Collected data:
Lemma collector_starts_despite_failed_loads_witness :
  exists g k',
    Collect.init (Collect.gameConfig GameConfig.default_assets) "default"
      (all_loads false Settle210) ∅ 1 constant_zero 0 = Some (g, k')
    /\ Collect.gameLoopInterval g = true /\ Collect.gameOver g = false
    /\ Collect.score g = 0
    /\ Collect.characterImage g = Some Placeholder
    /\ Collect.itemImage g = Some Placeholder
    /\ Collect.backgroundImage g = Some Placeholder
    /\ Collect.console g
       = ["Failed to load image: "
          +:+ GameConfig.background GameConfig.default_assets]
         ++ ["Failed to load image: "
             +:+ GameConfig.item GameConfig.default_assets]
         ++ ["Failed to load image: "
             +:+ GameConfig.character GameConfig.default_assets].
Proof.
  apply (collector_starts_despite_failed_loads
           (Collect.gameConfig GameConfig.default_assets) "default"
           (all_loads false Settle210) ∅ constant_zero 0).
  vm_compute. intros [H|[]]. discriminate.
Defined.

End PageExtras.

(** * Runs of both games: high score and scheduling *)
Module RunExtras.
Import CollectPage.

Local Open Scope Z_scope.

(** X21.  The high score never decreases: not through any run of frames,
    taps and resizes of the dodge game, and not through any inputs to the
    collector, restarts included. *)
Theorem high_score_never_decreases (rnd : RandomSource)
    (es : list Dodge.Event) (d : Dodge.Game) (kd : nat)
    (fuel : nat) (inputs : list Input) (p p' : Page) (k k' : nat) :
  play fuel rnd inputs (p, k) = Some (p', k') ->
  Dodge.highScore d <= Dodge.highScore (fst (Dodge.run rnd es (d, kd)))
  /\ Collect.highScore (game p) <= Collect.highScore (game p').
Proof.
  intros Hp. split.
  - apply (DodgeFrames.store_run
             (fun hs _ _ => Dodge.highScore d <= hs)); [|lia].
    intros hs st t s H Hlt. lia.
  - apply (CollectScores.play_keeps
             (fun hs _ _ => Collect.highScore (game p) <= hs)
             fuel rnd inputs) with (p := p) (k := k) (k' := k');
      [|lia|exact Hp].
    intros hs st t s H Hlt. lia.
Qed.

...

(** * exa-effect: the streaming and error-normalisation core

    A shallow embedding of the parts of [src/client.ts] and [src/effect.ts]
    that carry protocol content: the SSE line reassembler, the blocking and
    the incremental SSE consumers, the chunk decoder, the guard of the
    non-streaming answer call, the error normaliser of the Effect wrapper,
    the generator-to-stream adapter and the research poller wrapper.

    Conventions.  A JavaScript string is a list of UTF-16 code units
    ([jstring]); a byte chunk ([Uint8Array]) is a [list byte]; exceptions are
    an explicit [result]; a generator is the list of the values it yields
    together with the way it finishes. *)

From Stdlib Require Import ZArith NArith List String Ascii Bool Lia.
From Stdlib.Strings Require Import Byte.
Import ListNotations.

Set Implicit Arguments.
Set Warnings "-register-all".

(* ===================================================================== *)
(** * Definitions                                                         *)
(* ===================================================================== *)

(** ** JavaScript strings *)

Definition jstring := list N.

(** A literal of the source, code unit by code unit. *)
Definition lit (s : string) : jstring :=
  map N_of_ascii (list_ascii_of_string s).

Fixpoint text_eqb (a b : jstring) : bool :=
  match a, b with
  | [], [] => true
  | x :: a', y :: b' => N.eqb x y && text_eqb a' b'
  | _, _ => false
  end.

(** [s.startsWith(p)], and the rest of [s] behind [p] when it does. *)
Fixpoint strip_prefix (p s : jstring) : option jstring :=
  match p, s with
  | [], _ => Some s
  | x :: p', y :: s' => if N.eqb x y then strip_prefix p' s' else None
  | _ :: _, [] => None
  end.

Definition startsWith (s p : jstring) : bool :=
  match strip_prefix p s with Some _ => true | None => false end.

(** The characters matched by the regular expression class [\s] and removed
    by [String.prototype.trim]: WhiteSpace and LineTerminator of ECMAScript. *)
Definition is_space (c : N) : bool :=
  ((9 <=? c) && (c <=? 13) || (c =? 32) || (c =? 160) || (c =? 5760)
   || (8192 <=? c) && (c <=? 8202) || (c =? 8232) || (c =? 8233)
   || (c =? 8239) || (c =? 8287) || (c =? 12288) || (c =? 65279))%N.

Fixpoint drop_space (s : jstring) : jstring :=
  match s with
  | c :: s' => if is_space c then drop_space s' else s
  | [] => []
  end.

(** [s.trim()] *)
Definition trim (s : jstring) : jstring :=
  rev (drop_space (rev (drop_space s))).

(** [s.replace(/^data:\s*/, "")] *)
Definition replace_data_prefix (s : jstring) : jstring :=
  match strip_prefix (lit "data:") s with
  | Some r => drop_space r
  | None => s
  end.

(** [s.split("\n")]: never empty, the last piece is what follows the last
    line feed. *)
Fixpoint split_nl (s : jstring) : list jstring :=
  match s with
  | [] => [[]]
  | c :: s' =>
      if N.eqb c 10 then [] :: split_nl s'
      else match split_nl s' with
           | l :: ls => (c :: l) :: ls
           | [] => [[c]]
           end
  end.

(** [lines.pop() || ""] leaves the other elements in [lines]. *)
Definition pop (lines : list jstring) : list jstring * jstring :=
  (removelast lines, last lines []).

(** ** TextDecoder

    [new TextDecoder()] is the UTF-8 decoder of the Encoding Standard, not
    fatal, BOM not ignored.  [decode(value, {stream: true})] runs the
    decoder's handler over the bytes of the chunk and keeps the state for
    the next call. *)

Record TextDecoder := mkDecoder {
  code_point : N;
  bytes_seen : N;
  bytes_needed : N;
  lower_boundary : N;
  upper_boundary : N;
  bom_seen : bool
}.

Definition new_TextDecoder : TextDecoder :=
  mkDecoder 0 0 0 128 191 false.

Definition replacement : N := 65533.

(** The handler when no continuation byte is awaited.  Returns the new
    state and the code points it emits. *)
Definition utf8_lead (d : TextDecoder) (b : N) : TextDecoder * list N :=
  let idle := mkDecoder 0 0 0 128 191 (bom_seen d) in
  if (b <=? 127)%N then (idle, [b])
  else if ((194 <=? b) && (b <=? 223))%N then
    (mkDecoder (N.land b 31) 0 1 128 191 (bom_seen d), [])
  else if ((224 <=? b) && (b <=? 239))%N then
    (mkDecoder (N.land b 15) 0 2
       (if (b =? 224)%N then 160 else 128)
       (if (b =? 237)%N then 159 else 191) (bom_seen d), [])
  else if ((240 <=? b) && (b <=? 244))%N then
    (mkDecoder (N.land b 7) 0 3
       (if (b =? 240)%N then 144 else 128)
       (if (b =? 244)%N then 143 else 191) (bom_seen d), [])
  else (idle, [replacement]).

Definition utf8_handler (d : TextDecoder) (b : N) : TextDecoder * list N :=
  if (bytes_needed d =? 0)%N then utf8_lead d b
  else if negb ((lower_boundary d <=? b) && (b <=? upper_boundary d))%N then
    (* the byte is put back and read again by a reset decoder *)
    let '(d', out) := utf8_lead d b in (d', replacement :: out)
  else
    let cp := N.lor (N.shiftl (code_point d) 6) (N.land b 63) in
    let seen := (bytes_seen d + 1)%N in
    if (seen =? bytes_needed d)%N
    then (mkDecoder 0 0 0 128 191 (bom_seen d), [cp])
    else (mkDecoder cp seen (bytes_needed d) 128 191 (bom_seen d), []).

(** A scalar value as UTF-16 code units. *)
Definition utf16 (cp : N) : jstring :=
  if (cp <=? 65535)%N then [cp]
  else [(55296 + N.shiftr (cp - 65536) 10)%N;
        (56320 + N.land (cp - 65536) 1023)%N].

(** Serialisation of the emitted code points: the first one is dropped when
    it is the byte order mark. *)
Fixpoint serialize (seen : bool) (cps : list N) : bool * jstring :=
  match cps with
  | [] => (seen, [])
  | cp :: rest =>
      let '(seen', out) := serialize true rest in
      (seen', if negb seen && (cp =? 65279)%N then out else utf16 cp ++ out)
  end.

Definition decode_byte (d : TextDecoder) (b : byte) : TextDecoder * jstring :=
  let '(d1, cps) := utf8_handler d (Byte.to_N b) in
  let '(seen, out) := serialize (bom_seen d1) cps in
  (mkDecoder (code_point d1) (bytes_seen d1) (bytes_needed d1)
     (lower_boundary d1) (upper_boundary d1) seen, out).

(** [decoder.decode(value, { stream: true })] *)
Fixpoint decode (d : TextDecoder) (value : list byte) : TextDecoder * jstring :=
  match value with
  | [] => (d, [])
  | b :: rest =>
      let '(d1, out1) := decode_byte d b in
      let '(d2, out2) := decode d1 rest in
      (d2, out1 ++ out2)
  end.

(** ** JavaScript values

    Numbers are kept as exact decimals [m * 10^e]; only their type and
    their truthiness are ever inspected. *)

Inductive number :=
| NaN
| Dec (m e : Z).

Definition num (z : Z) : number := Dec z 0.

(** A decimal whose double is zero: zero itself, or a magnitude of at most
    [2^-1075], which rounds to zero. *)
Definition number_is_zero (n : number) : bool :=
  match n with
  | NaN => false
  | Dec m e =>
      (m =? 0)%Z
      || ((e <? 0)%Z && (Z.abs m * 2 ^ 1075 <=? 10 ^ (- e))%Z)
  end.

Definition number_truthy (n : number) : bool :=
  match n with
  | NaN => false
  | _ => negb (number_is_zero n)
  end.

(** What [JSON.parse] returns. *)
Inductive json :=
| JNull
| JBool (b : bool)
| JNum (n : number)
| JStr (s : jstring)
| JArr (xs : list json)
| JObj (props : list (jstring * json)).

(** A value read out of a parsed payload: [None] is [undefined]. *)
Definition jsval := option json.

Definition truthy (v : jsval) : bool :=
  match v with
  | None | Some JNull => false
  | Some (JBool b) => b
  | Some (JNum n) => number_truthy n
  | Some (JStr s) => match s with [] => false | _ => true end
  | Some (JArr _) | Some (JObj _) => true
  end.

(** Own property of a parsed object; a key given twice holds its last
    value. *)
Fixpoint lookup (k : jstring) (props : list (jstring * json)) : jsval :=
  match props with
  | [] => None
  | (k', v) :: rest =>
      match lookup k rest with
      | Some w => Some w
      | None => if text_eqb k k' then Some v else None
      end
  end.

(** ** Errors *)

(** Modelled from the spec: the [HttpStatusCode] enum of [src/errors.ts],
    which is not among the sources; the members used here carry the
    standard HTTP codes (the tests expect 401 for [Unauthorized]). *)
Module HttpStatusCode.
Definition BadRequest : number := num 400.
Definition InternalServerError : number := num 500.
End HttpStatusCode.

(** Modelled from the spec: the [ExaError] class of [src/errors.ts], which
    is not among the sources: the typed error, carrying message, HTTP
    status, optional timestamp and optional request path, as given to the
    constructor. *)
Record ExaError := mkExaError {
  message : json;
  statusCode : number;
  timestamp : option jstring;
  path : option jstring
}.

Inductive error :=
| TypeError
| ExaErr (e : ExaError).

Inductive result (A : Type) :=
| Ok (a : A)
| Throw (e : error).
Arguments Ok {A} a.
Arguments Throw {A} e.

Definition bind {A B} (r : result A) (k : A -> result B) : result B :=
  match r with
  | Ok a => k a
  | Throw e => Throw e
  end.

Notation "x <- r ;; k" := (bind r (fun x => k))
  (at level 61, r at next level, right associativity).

--

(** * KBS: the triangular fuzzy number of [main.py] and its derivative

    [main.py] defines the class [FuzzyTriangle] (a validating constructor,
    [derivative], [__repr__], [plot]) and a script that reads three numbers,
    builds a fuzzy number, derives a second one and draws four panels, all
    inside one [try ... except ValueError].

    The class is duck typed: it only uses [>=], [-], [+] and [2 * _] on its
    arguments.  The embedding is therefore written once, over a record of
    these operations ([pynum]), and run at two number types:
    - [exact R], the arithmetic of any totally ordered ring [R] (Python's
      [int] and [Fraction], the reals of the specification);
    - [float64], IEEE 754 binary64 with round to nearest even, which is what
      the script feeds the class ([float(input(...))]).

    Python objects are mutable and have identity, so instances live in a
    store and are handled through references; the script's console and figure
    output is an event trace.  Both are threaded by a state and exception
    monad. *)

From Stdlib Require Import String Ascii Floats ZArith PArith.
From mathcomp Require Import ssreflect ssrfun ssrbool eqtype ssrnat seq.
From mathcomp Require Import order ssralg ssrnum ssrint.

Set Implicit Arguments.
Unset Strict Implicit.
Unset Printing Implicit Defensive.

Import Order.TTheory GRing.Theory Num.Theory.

TASK DETAILS: Looking at the records above, work out how many lines include the word "their", then give that number by itself.

WRITTEN ANSWER: 2